**REQUIREMENT**
Of the entries below, return only those lines from the line with "match order_books s !! symbol with" to the line with "Definition subscribe_book (symbol", exactly, both included.

-- Opening Marker --

Lemma market_tick_loop_wf fuel now entries s (r : R) s' r' :
  (forall symbol b, (symbol, b) ∈ entries -> book_wf b /\ OrderBook.symbol b = symbol) ->
  registry_wf s -> market_tick_loop fuel now entries s r = Done (s', r') -> registry_wf s'.
Proof.
  revert s r; induction entries as [|[sym b] rest IH]; intros s r Hent Hs Ht; simpl in Ht.
  - by simplify_eq.
  - destruct (simulate_activity fuel now b r) as [[[acts b'] r1]| |] eqn:Esim; try discriminate.
    destruct (Hent sym b (list_elem_of_here _ _)) as [Hwf Hsym].
    eapply IH; [intros ???; apply Hent; by right| |exact Ht].
    apply registry_wf_set_clients.
    apply (registry_wf_insert_book sym b') in Hs;
      [|by eapply simulate_activity_wf|by erewrite simulate_activity_symbol].
    destruct Hs as [Hb Hs']; split; [exact Hb|exact Hs'].
Qed.

Lemma market_tick_wf fuel now s (r : R) s' r' :
  registry_wf s -> market_tick fuel now s r = Done (s', r') -> registry_wf s'.
Proof.
  intros Hs; apply market_tick_loop_wf; [|done].
  intros sym b ?%elem_of_map_to_list; by apply (rw_books s Hs).
Qed.

Lemma market_tick_loop_clients fuel now entries s (r : R) s' r' :
  market_tick_loop fuel now entries s r = Done (s', r') -> clients_extend (clients s) (clients s').
Proof.
  revert s r; induction entries as [|[sym b] rest IH]; intros s r Ht; simpl in Ht.
  - simplify_eq; reflexivity.
  - destruct (simulate_activity fuel now b r) as [[[acts b'] r1]| |]; try discriminate.
    etrans; [|exact (IH _ _ Ht)]; simpl.
    case_match; [apply send_updates_extend|reflexivity].
Qed.

Lemma handle_message_wf client_id msg now s (r : R) :
  registry_wf s -> registry_wf (handle_message client_id msg now s r).1.
Proof.
  intros Hs; unfold handle_message.
  destruct msg as [[stream_id symbol data_type max_levels|stream_id|?]|].
  - pose proof (subscribe_wf client_id stream_id symbol data_type max_levels now s r Hs).
    destruct (subscribe _ _ _ _ _ _ _ _) as [[res s1] r1]; by apply registry_wf_set_clients.
  - pose proof (unsubscribe_wf client_id stream_id s Hs).
    destruct (unsubscribe _ _ _) as [found s1]; by apply registry_wf_set_clients.
  - by apply registry_wf_set_clients.
  - by apply registry_wf_set_clients.
Qed.

Lemma subscribe_clients client_id stream_id symbol data_type max_levels now s (r : R) :
  clients_extend (clients s)
    (clients (subscribe client_id stream_id symbol data_type max_levels now s r).1.2).
Proof.
  unfold subscribe.
  pose proof (ensure_symbol_spec symbol now s r) as (_ & _ & _ & Hcl & _).
  destruct (ensure_symbol symbol now s r) as [s1 r1]; simpl in *; rewrite <-Hcl.
  repeat case_match; simplify_eq/=; try reflexivity.
  match goal with H : send_to _ _ _ = (Sent, ?cs) |- _ =>
    change cs with (Sent, cs).2; rewrite <-H end.
  apply send_to_extend.
Qed.

Lemma handle_message_clients client_id msg now s (r : R) :
  clients_extend (clients s) (clients (handle_message client_id msg now s r).1).
Proof.
  unfold handle_message.
  destruct msg as [[stream_id symbol data_type max_levels|stream_id|?]|]; simpl;
    try apply send_to_extend.
  - pose proof (subscribe_clients client_id stream_id symbol data_type max_levels now s r).
    destruct (subscribe _ _ _ _ _ _ _ _) as [[res s1] r1]; simpl.
    etrans; [eassumption|apply send_to_extend].
  - unfold unsubscribe; destruct (unsubscribe_loop _ _ _ _); apply send_to_extend.
Qed.

Lemma ensure_symbol_eq symbol now s (r : R) :
  ensure_symbol symbol now s r =
  match order_books s !! symbol with
  | Some _ => (s, r)
  | None => let '(b, r') := initialize_with_sample_data now (OrderBook.new symbol) r in
            (set_order_books (<[symbol := b]> (order_books s)) s, r')
  end.
Proof.
  unfold ensure_symbol, initialize_symbol.
  destruct (order_books s !! symbol) eqn:E; [by rewrite decide_True|].
  rewrite decide_False; [done|apply is_Some_None].
Qed.

(** The book [subscribe] snapshots: the symbol's, or a seeded one. *)
Definition subscribe_book (symbol : string) (now : Z) (s : StreamManager) (r : R) : OrderBook :=
  default (initialize_with_sample_data now (OrderBook.new symbol) r).1 (order_books s !! symbol).

Lemma ensure_symbol_books symbol now s (r : R) :
  order_books (ensure_symbol symbol now s r).1 =
    <[symbol := subscribe_book symbol now s r]> (order_books s).
Proof.
  rewrite ensure_symbol_eq; unfold subscribe_book.
  destruct (order_books s !! symbol) eqn:E; simpl; [by rewrite insert_id|].
  by destruct (initialize_with_sample_data _ _ _).
Qed.

(** [subscribe] for a client whose channel is open: it succeeds and
    sends the snapshot of the symbol's book. *)
Lemma subscribe_registered client_id stream_id symbol data_type max_levels now s (r : R) c :
  clients s !! client_id = Some c -> Channel.open c = true ->
  let b := subscribe_book symbol now s r in
  subscribe client_id stream_id symbol data_type max_levels now s r =
    (Ok tt,
     mkStreamManager (<[symbol := b]> (order_books s))
       (<[symbol := default [] (subscriptions s !! symbol) ++
          [Subscription.new stream_id symbol data_type max_levels client_id]]> (subscriptions s))
       (<[client_id := Channel.mk true (Channel.queue c ++
         [MarketData stream_id symbol (market_data b data_type (default 20 max_levels) now)
            (get_sequence b) now])]> (clients s))
       (activity_broadcast s),
     (ensure_symbol symbol now s r).2).
Proof.
  intros Hc Ho b; subst b; unfold subscribe.
  pose proof (ensure_symbol_books symbol now s r) as Hbk.
  pose proof (ensure_symbol_spec symbol now s r) as (_ & _ & Hsubs & Hcl & _).
  assert (Hlog : activity_broadcast (ensure_symbol symbol now s r).1 = activity_broadcast s).
  { rewrite ensure_symbol_eq; repeat case_match; by simplify_eq. }
  destruct (ensure_symbol symbol now s r) as [s1 r1]; simpl in *.
  rewrite Hbk, lookup_insert_eq, Hsubs, Hcl, Hc, (send_to_open _ _ _ c) by done.
  unfold set_clients, set_subscriptions; simpl; by rewrite Hbk, Hlog.
Qed.

Lemma market_tick_loop_subscriptions fuel now entries s (r : R) s' r' :
  market_tick_loop fuel now entries s r = Done (s', r') -> subscriptions s' = subscriptions s.
Proof.
  revert s r; induction entries as [|[sym b] rest IH]; intros s r Ht; simpl in Ht.
  - by simplify_eq.
  - destruct (simulate_activity fuel now b r) as [[[acts b'] r1]| |]; try discriminate.
    apply IH in Ht; done.
Qed.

-- Closing Marker --

**FINISHED TASK**
  match order_books s !! symbol with
  | Some _ => (s, r)
  | None => let '(b, r') := initialize_with_sample_data now (OrderBook.new symbol) r in
            (set_order_books (<[symbol := b]> (order_books s)) s, r')
  end.
Proof.
  unfold ensure_symbol, initialize_symbol.
  destruct (order_books s !! symbol) eqn:E; [by rewrite decide_True|].
  rewrite decide_False; [done|apply is_Some_None].
Qed.

(** The book [subscribe] snapshots: the symbol's, or a seeded one. *)
Definition subscribe_book (symbol : string) (now : Z) (s : StreamManager) (r : R) : OrderBook :=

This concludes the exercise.